Register For Our Mailing List

Register to receive our free weekly newsletter including editorials.

Home / 533

A-REITs: what the market gloom is missing

Historically, investors have looked to Australian Real Estate Investment Trusts (A-REITs) as a medium-to-long term property investment option, providing a sound base of distribution yield, capital growth and with the added benefit of liquidity. The A-REIT market offers retail investors an opportunity to invest in some of the highest quality real estate in Australia with strong lease covenants, such as ASX listed corporates, Governments, multinationals, and national tenants. Strong lease covenants ensure contractual rent commitments flow-on to investors in the form of distributions. The large scale of A-REIT property portfolios and consequent tenant diversification ensures that a single tenant expiry is unlikely to negatively impact investors distributions.

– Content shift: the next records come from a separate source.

(** * Trend service: the keyword acquisition scripts

    A shallow embedding of the two command-line scripts of the trend
    service,

    - [services/trend-service/pytrends_fetch_DDONG.py] (module [Trending]):
      the tiered whole-country trending pipeline, and
    - [services/trend-service/pytrends_fetch.py] (module [Rising]): the
      older "rising related queries" pipeline,

    together with the properties their design document states about them.

    Python values are modelled by the observations the scripts make of
    them (truth test, [str()], JSON serialisation); a [str] is a Rocq
    [string] whose characters are read as code points below 256.  The
    pytrends client and the clock are the environment: they are the
    variables of the sections below.  The three output channels of a run
    (standard output, standard error, requests to the client) are kept in
    an explicit [world] threaded through a small state-and-exception
    monad. *)

From Stdlib Require Import Ascii.
From stdpp Require Import base option list strings gmap pretty.

Set Warnings "-register-all,-clear-no-such-hyp".
Local Open Scope string_scope.
Local Open Scope list_scope.
Local Open Scope Z_scope.

(** ** Python strings *)

(** [str.isspace] on the code points below 256. *)
Definition is_space (a : ascii) : bool :=
  let n := Z.of_nat (nat_of_ascii a) in
  ((9 <=? n) && (n <=? 13)) || ((28 <=? n) && (n <=? 32))
  || (n =? 133) || (n =? 160).

Fixpoint lstrip (s : string) : string :=
  match s with
  | String a s' => if is_space a then lstrip s' else s
  | EmptyString => EmptyString
  end.

Definition rstrip (s : string) : string := String.rev (lstrip (String.rev s)).

(** [s.strip()] *)
Definition strip (s : string) : string := rstrip (lstrip s).

(** Truth value of a [str]: non-empty. *)
Definition nonempty (s : string) : bool :=
  match s with EmptyString => false | String _ _ => true end.

(** ** Exceptions and computations that may raise *)

(** The exceptions the scripts can observe are all subclasses of
    [Exception]; pytrends' [ResponseError] is told apart because [main]
    has a handler of its own for it. *)
Inductive exn : Type :=
| ResponseError (msg : string)
| PyException (msg : string).

Inductive fallible (A : Type) : Type :=
| Ok (a : A)
| Err (e : exn).
Arguments Ok {A} a.
Arguments Err {A} e.

#[global] Instance fallible_ret : MRet fallible := λ A a, Ok a.
#[global] Instance fallible_bind : MBind fallible := λ A B k r,
  match r with Ok a => k a | Err e => Err e end.

(** ** Python values *)

(** An object the scripts know nothing about (a float, a list, a numpy
    scalar, [pd.NA], a [Series], ...), described by what [bool()], [str()]
    and [json.dumps] do on it. *)
Record pyobject : Type := PyObject {
  obj_bool : fallible bool;
  obj_str : fallible string;
  obj_json : bool
}.

(** The values found in the cells of a table. *)
Inductive scalar : Type :=
| PNone
| PBool (b : bool)
| PInt (z : Z)
| PStr (s : string)
| PObj (o : pyobject).

(** [bool(v)], as in [if v:]. *)
Definition py_bool (v : scalar) : fallible bool :=
  match v with
  | PNone => Ok false
  | PBool b => Ok b
  | PInt z => Ok (negb (z =? 0))
  | PStr s => Ok (nonempty s)
  | PObj o => obj_bool o
  end.

(** [str(v)] *)
Definition py_str (v : scalar) : fallible string :=
  match v with
  | PNone => Ok "None"
  | PBool true => Ok "True"
  | PBool false => Ok "False"
  | PInt z => Ok (pretty z)
  | PStr s => Ok s
  | PObj o => obj_str o
  end.

(** The values of the result document. *)
Inductive pyval : Type :=
| Atom (v : scalar)
| PyList (l : list pyval)
| PyDict (d : list (string * pyval)).

(** [d[k]] / [d.get(k)] on a dict literal. *)
Fixpoint dict_get (k : string) (d : list (string * pyval)) : option pyval :=
  match d with
  | [] => None
  | (k', v) :: d' => if decide (k = k') then Some v else dict_get k d'
  end.

(** ** The deduplication loop

    [seen = set(); uniq = []; for k in out: if k not in seen: ...], the
    last loop of [_safe_extract_keywords_from_df]. *)
Fixpoint uniq_loop (seen : gset string) (uniq : list string) (out : list string)
  : list string :=
  match out with
  | [] => uniq
  | k :: rest =>
      if decide (k ∈ seen) then uniq_loop seen uniq rest
      else uniq_loop ({[k]} ∪ seen) (uniq ++ [k]) rest
  end.
(** A rejected call stores the pruned sequence and nothing else. *)
Lemma rejected_state (now c : Q) (ip : string) (self : SimpleRateLimiter) :
  (is_rate_limited now c ip self).1 = true ->
  (is_rate_limited now c ip self).2 =
  mkLimiter (requests_per_minute self)
    (<[ip := prune now (default [] (requests self !! ip))]> (requests self)).
Proof.
  rewrite is_rate_limited_eq. cbn zeta.
  destruct (_ <=? _)%Z; [reflexivity|discriminate].
Qed.

(** After a rejection, a later call sees what it would have seen without
    the rejected call. *)
Lemma rejection_transparent (now c now' c' : Q) (ip : string)
    (self : SimpleRateLimiter) :
  (is_rate_limited now c ip self).1 = true -> (now <= now')%Q ->
  is_rate_limited now' c' ip (is_rate_limited now c ip self).2 =
  is_rate_limited now' c' ip self.
Proof.
  intros Hrej Hle. rewrite (rejected_state _ _ _ _ Hrej).
  rewrite !is_rate_limited_eq. cbn [requests requests_per_minute].
  rewrite lookup_insert_eq, !insert_insert_eq. cbn [from_option id].
  rewrite (prune_prune _ _ _ Hle). reflexivity.
Qed.

(** Calls made at reading 0 while the window still has room are all
    admitted and each records one timestamp. *)
Lemma calls_at_fill (ip : string) (cs : list Q) :
  forall (self : SimpleRateLimiter) (j : nat),
    default [] (requests self !! ip) = repeat 0%Q j ->
    (Z.of_nat (j + length cs) <= requests_per_minute self)%Z ->
    Forall (fun c => (0 <= c <= 300)%Q) cs ->
    (calls_at 0 ip cs self).1 = repeat true (length cs) /\
    default [] (requests (calls_at 0 ip cs self).2 !! ip)
      = repeat 0%Q (j + length cs) /\
    requests_per_minute (calls_at 0 ip cs self).2 = requests_per_minute self.
Proof.
  induction cs as [|c cs IH]; intros self j Hj Hroom Hcs.
  - cbn. rewrite Nat.add_0_r. auto.
  - inversion Hcs as [|? ? Hc Hcs']; subst.
    cbn [calls_at length fst snd repeat]. unfold Admit.
    pose proof (is_rate_limited_eq 0 c ip self) as E. cbn zeta in E.
    rewrite Hj, prune_repeat_keep in E by lra.
    rewrite repeat_length in E.
    cbn [length] in Hroom.
    destruct (requests_per_minute self <=? Z.of_nat j)%Z eqn:Hfull; [lia|].
    change (Qltb (fmod 0 300) 1) with true in E.
    rewrite E. cbn [fst snd negb].
    set (self' := _cleanup c _).
    assert (Hl : default [] (requests self' !! ip) = repeat 0%Q (S j)).
    { subst self'. rewrite cleanup_lookup. cbn [requests].
      rewrite lookup_insert_eq.
      destruct (idle c (repeat 0%Q j ++ [0%Q])) eqn:Hidle.
      - rewrite idle_spec in Hidle.
        specialize (Hidle 0%Q). rewrite in_app_iff in Hidle.
        assert (300 < c - 0)%Q by (apply Hidle; right; left; reflexivity).
        lra.
      - cbn. rewrite <- repeat_cons. reflexivity. }
    assert (Hrpm : requests_per_minute self' = requests_per_minute self)
      by reflexivity.
    destruct (IH self' (S j) Hl) as (H1 & H2 & H3); [rewrite Hrpm; lia|exact Hcs'|].
    rewrite H1, H2, H3, Hrpm. repeat split.
    f_equal. lia.
Qed.


(** Whatever a call stores under its key lies in the open window: the
    reading minus the timestamp is below 60. *)
Lemma stored_in_window (now c : Q) (ip : string) (self : SimpleRateLimiter)
    (l : list Q) (ts : Q) :
  requests (is_rate_limited now c ip self).2 !! ip = Some l ->
  In ts l -> (now - ts < 60)%Q.
Proof.
  rewrite is_rate_limited_eq. cbn zeta.
  set (window := prune now _).
  assert (Hw : forall x, In x (window ++ [now]) -> (now - x < 60)%Q).
  { intros x Hx. apply in_app_iff in Hx as [Hx|[<-|[]]]; [|lra].
    apply prune_In in Hx. tauto. }
  destruct (_ <=? _)%Z; cbn [snd requests].
  - rewrite lookup_insert_eq. intros [= <-] Hin.
    apply prune_In in Hin. tauto.
  - destruct (Qltb _ _).
    + rewrite cleanup_lookup. cbn [requests]. rewrite lookup_insert_eq.
      destruct (idle c _); [discriminate|]. intros [= <-]. apply Hw.
    + cbn [requests]. rewrite lookup_insert_eq. intros [= <-]. apply Hw.
Qed.

(** A call that does not run [_cleanup] removes no key. *)
Lemma keys_kept (now c : Q) (ip k : string) (self : SimpleRateLimiter) :
  (is_rate_limited now c ip self).1 = true \/ (1 <= fmod now 300)%Q ->
  is_Some (requests self !! k) ->
  is_Some (requests (is_rate_limited now c ip self).2 !! k).
Proof.
  rewrite is_rate_limited_eq. cbn zeta. intros Hno Hk.
  destruct (_ <=? _)%Z; cbn [fst snd requests] in *.
  - apply lookup_insert_is_Some'. right; exact Hk.
  - destruct Hno as [Hno|Hno]; [discriminate|].
    apply Qltb_ge in Hno. rewrite Hno. cbn [requests].
    apply lookup_insert_is_Some'. right; exact Hk.
Qed.

(** C1: Admit allows a request iff, after pruning, fewer than the limit
    timestamps remain in the key's 60-second window; at exactly the limit
    the request is rejected; a rejected call stores the pruned sequence and
    appends nothing, so a later call behaves as if the rejected one had not
    been made; and after [limit] requests admitted at reading 0 a request
    at 59 is rejected while one at 61 is admitted, also when the rejected
    one came first. *)
Theorem admit_sliding_window (self : SimpleRateLimiter) (ip : string)
    (now c : Q) :
  let window := prune now (default [] (requests self !! ip)) in
  let limit := requests_per_minute self in
  let r := Admit now c ip self in
  (r.1 = true <-> (Z.of_nat (length window) < limit)%Z) /\
  (Z.of_nat (length window) = limit -> r.1 = false) /\
  (r.1 = false -> requests r.2 = <[ip := window]> (requests self)) /\
  (forall now' c' : Q, r.1 = false -> (now <= now')%Q ->
     Admit now' c' ip r.2 = Admit now' c' ip self) /\
  (forall (cs : list Q) (c1 c2 : Q),
     cs <> [] -> Forall (fun c => (0 <= c <= 300)%Q) cs ->
     let full := calls_at 0 ip cs (init (Z.of_nat (length cs))) in
     full.1 = repeat true (length cs) /\
     (Admit 59 c1 ip full.2).1 = false /\
     (Admit 61 c2 ip full.2).1 = true /\
     (Admit 61 c2 ip (Admit 59 c1 ip full.2).2).1 = true).
Proof.
  cbn zeta. unfold Admit. cbn [fst snd].
  pose proof (is_rate_limited_eq now c ip self) as E. cbn zeta in E.
  repeat split.
  - rewrite E. destruct (Z.leb_spec (requests_per_minute self)
      (Z.of_nat (length (prune now (default [] (requests self !! ip))))));
      cbn; [discriminate|lia].
  - rewrite E. destruct (Z.leb_spec (requests_per_minute self)
      (Z.of_nat (length (prune now (default [] (requests self !! ip))))));
      cbn; [lia|reflexivity].
  - intros Heq. rewrite E, <- Heq, Z.leb_refl. reflexivity.
  - intros Hrej. apply negb_false_iff in Hrej.
    rewrite (rejected_state _ _ _ _ Hrej). reflexivity.
  - intros now' c' Hrej Hle. apply negb_false_iff in Hrej.
    rewrite (rejection_transparent _ _ _ _ _ _ Hrej Hle). reflexivity.
  - apply (calls_at_fill ip cs (init (Z.of_nat (length cs))) 0%nat);
      [reflexivity|cbn; lia|assumption].
  - pose proof (fun Hcs => calls_at_fill ip cs (init (Z.of_nat (length cs)))
                  0%nat eq_refl (Z.le_refl _) Hcs) as F.
    destruct F as (_ & Hl & Hrpm); [assumption|]. cbn [Nat.add] in Hl.
    rewrite is_rate_limited_eq. cbn zeta.
    rewrite Hl, Hrpm, prune_repeat_keep, repeat_length by lra.
    cbn [init requests_per_minute]. rewrite Z.leb_refl. reflexivity.
  - pose proof (fun Hcs => calls_at_fill ip cs (init (Z.of_nat (length cs)))
                  0%nat eq_refl (Z.le_refl _) Hcs) as F.
    destruct F as (_ & Hl & Hrpm); [assumption|]. cbn [Nat.add] in Hl.
    rewrite is_rate_limited_eq. cbn zeta.
    rewrite Hl, Hrpm, prune_repeat_drop by lra.
    cbn [init requests_per_minute length].
    destruct cs; [congruence|]. cbn [length].
    destruct (Z.leb_spec (Z.of_nat (S (length cs))) (Z.of_nat 0)); [lia|].
    cbn [fst]. destruct (Qltb _ _); reflexivity.
  - pose proof (fun Hcs => calls_at_fill ip cs (init (Z.of_nat (length cs)))
                  0%nat eq_refl (Z.le_refl _) Hcs) as F.
    destruct F as (_ & Hl & Hrpm); [assumption|]. cbn [Nat.add] in Hl.
    assert (Hrej : (is_rate_limited 59 c1 ip
              (calls_at 0 ip cs (init (Z.of_nat (length cs)))).2).1 = true).
    { rewrite is_rate_limited_eq. cbn zeta.
      rewrite Hl, Hrpm, prune_repeat_keep, repeat_length by lra.
      cbn [init requests_per_minute]. rewrite Z.leb_refl. reflexivity. }
    rewrite (rejection_transparent 59 c1 61 c2 ip _ Hrej) by lra.
    rewrite is_rate_limited_eq. cbn zeta.
    rewrite Hl, Hrpm, prune_repeat_drop by lra.
    cbn [init requests_per_minute length].
    destruct cs; [congruence|]. cbn [length].
    destruct (Z.leb_spec (Z.of_nat (S (length cs))) (Z.of_nat 0)); [lia|].
    cbn [fst]. destruct (Qltb _ _); reflexivity.
Qed.


Lemma admit_sliding_window_witness :
  let ip := "203.0.113.7"%string in
  let full := calls_at 0 ip (repeat 0%Q 30) (init default_limit) in
  full.1 = repeat true 30 /\
  (Admit 59 59 ip full.2).1 = false /\
  (Admit 61 61 ip full.2).1 = true /\
  (Admit 61 61 ip (Admit 59 59 ip full.2).2).1 = true.
Proof.
  cbn zeta.
  destruct (admit_sliding_window (init default_limit) "203.0.113.7" 0 0)
    as (_ & _ & _ & _ & H).
  apply (H (repeat 0%Q 30) 59%Q 61%Q); [discriminate|].
  apply List.Forall_forall. intros x Hx. apply repeat_spec in Hx. subst x. lra.
Defined.

(** C6: the stored sequence of a key holds only timestamps [ts] with
    [now - ts < 60], so a timestamp exactly 60 seconds old is dropped, not
    retained: with [0] recorded for a key, a call at reading 60 leaves
    [[60]] under that key, and for every reading and sequence the timestamp
    [now - 60] is absent from the pruned sequence. *)
Theorem sixty_seconds_old_dropped :
  (is_rate_limited 60 60 "203.0.113.7"
     (mkLimiter default_limit {[ "203.0.113.7"%string := [0%Q] ]})).1 = false /\
  requests (is_rate_limited 60 60 "203.0.113.7"
     (mkLimiter default_limit {[ "203.0.113.7"%string := [0%Q] ]})).2
    !! "203.0.113.7"%string = Some [60%Q] /\
  prune 60 [0%Q] = [] /\
  (forall (now : Q) (l : list Q), ~ In (now - 60)%Q (prune now l)) /\
  (forall (now c : Q) (ip : string) (self : SimpleRateLimiter),
     Forall (fun ts => (now - ts < 60)%Q)
       (default [] (requests (is_rate_limited now c ip self).2 !! ip))).
Proof.
  split; [vm_compute; reflexivity|].
  split; [vm_compute; reflexivity|].
  split; [vm_compute; reflexivity|].
  split.
  - intros now l Hin. apply prune_In in Hin as [_ Hlt]. lra.
  - intros now c ip self. apply List.Forall_forall. intros ts Hin.
    destruct (requests (is_rate_limited now c ip self).2 !! ip) as [l|] eqn:E;
      [|destruct Hin].
    exact (stored_in_window now c ip self l ts E Hin).
Qed.
(** X11.  A transaction that succeeds touches one item only: the record and
    the token owner of every identifier other than the one it works on (the
    identifier named in the call, or the newly allocated one for
    [createToken]) are left exactly as they were, whoever sent it; a fee
    update touches no record at all; and only [createToken] moves the
    identifier counter. *)
Theorem transaction_touches_one_item this tx s s' :
  transact this tx s = Ok s' ->
  (forall j, j ≠ target tx s ->
     item s' j = item s j /\ tokenOwner s' j = tokenOwner s j) /\
  (is_fee_update tx = true -> forall j,
     item s' j = item s j /\ tokenOwner s' j = tokenOwner s j) /\
  ((forall uri p, tx_call tx ≠ CreateToken uri p) -> _tokenIds s' = _tokenIds s).
Proof.
  intros H. apply transact_Ok in H as [u H].
  unfold dispatch, target, is_fee_update in *.
  destruct (tx_call tx) eqn:Ec; inv_M.
  - match goal with Hc : createToken _ _ _ _ _ = Ok _ |- _ =>
      apply createToken_Ok in Hc as ((_ & _ & _ & _ & Hid & _) & _ & _ & _ & Hse) end.
    cbn in Hid. subst. split; [|split]; try done.
    intros Hn. exfalso. by eapply Hn.
  - match goal with Hc : createMarketSale _ _ _ _ = Ok _ |- _ =>
      apply createMarketSale_Ok in Hc as (_ & (Ht & _) & _ & _ & Hse) end.
    split; [|split]; done.
  - match goal with Hc : resellToken _ _ _ _ _ = Ok _ |- _ =>
      apply resellToken_Ok in Hc as (_ & (Ht & _) & _ & _ & Hse) end.
    split; [|split]; done.
  - match goal with Hc : cancelItemListing _ _ _ _ = Ok _ |- _ =>
      apply cancelItemListing_Ok in Hc as (_ & (Ht & _) & _ & _ & Hse) end.
    split; [|split]; done.
  - apply updateListingPrice_Ok in H as [_ ->]. split; [|split]; done.
Qed.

A-REITs can diversify your investment portfolio by exposure to the core property sub-sectors of industrial, retail, office and to the emerging alternate sectors of seniors living, affordable residential rentals, self-storage, healthcare, data centres and the build-to-rent residential sector. Many of these nascent high growth alternate property sub-sectors will capture the convergence of societal megatrends, such as urbanisation and technology, affordable housing and ageing demographics, to cite just a few.

The asset quality of the A-REIT sector is best reflected by the basic property fundamentals – a weighted average lease expiry (WALE) of 5.5 years and an overall average occupancy level of 98.3%. The robust capital structure of the sector is illustrated by a look-through gearing level of 25% (debt/assets), an interest coverage ratio of 5.0x (excluding large fund managers such as GMG and CHC) and debt maturity of 4.8 years with 76% hedging.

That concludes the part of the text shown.